Stored items
# # # # #

Lemma older_trans a b c : older a b = true -> older b c = true -> older a c = true.
Proof.
  unfold older. destruct (Z.compare_spec (rg_last_use a.2) (rg_last_use b.2)) as [E1|E1|E1],
    (Z.compare_spec (rg_last_use b.2) (rg_last_use c.2)) as [E2|E2|E2]; try done; intros H1 H2.
  - rewrite E1, E2, Z.compare_refl. unfold String.ltb in *.
    destruct (String.compare a.1 b.1) eqn:F1; try done. destruct (String.compare b.1 c.1) eqn:F2; try done.
    by rewrite (key_lt_trans _ _ _ F1 F2).
  - by rewrite E1, (proj2 (Z.compare_lt_iff _ _) E2).
  - by rewrite <- E2, (proj2 (Z.compare_lt_iff _ _) E1).
  - by rewrite (proj2 (Z.compare_lt_iff (rg_last_use a.2) (rg_last_use c.2))) by lia.
Qed.

Lemma older_total a b : older a b = false -> older b a = true \/ (a.1 = b.1 /\ rg_last_use a.2 = rg_last_use b.2).
Proof.
  unfold older. destruct (Z.compare_spec (rg_last_use a.2) (rg_last_use b.2)) as [E1|E1|E1]; try done; intros H1.
  - rewrite E1, Z.compare_refl. unfold String.ltb in *. rewrite (String.compare_antisym b.1 a.1).
    destruct (String.compare a.1 b.1) eqn:F1; simpl; [right|done|by left]. by apply String.compare_eq_iff in F1.
  - left. by rewrite (proj2 (Z.compare_lt_iff (rg_last_use b.2) (rg_last_use a.2))).
Qed.

Lemma older_irrefl a : older a a = false.
Proof. unfold older. rewrite Z.compare_refl. unfold String.ltb. by rewrite compare_refl. Qed.

Lemma older_asym a b : older a b = true -> older b a = false.
Proof. intros E. destruct (older b a) eqn:E2; [|done]. by rewrite <- (older_irrefl a), (older_trans a b a). Qed.

Lemma min_entry_spec l x : min_entry l = Some x -> x ∈ l /\ forall y, y ∈ l -> older y x = false.
Proof.
  revert x; induction l as [|z l IH]; intros x; simpl; [done|].
  destruct (min_entry l) as [w|] eqn:E.
  - destruct (IH w eq_refl) as [Hw Hmin]. destruct (older w z) eqn:Eo; intros [= <-].
    + split; [by right|]. intros y [->|Hy]%elem_of_cons; [by apply older_asym|by apply Hmin].
    + split; [by left|]. intros y [->|Hy]%elem_of_cons; [apply older_irrefl|].
      destruct (older y z) eqn:Ez; [|done]. specialize (Hmin y Hy). apply older_total in Hmin as [Hm|[H1 H2]].
      * by rewrite (older_trans w y z) in Eo.
      * unfold older in Ez, Eo. rewrite H1, H2 in Ez. congruence.
  - intros [= <-]. split; [by left|]. intros y [->|Hy]%elem_of_cons; [apply older_irrefl|].
    destruct l as [|u l]; [by apply elem_of_nil in Hy|]. simpl in E. by destruct (min_entry l).
Qed.

Lemma min_entry_some l : l <> [] -> exists x, min_entry l = Some x.
Proof. destruct l as [|z l]; [done|]. intros _. simpl. destruct (min_entry l); eauto. Qed.

Lemma sorted_get l x : sorted_keys l -> x ∈ l -> bt_get x.1 l = Some x.2.
Proof.
  unfold sorted_keys. induction l as [|[k e] l IH]; simpl; [by intros _ ?%elem_of_nil|]. intros S.
  apply StronglySorted_inv in S as [S F]. intros [->|Hx]%elem_of_cons; simpl; [by rewrite String.eqb_refl|].
  destruct (String.eqb_spec x.1 k) as [E|]; [|by apply IH]. rewrite List.Forall_forall in F.
  destruct (key_lt_irrefl k). apply F. rewrite <- E. apply list_elem_of_In, list_elem_of_fmap. eauto.
Qed.

Lemma get_elem l k e : bt_get k l = Some e -> (k, e) ∈ l.
Proof.
  induction l as [|[k' e'] l IH]; simpl; [done|]. destruct (String.eqb_spec k k') as [->|]; [intros [= ->]; by left|].
  intros E. right. by apply IH.
Qed.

# # # # #

What is needed is every line from the start of the entries through the line containing "Lemma older_total a", returned word for word and nothing else.

Lemma older_trans a b c : older a b = true -> older b c = true -> older a c = true.
Proof.
  unfold older. destruct (Z.compare_spec (rg_last_use a.2) (rg_last_use b.2)) as [E1|E1|E1],
    (Z.compare_spec (rg_last_use b.2) (rg_last_use c.2)) as [E2|E2|E2]; try done; intros H1 H2.
  - rewrite E1, E2, Z.compare_refl. unfold String.ltb in *.
    destruct (String.compare a.1 b.1) eqn:F1; try done. destruct (String.compare b.1 c.1) eqn:F2; try done.
    by rewrite (key_lt_trans _ _ _ F1 F2).
  - by rewrite E1, (proj2 (Z.compare_lt_iff _ _) E2).
  - by rewrite <- E2, (proj2 (Z.compare_lt_iff _ _) E1).
  - by rewrite (proj2 (Z.compare_lt_iff (rg_last_use a.2) (rg_last_use c.2))) by lia.
Qed.

Lemma older_total a b : older a b = false -> older b a = true \/ (a.1 = b.1 /\ rg_last_use a.2 = rg_last_use b.2).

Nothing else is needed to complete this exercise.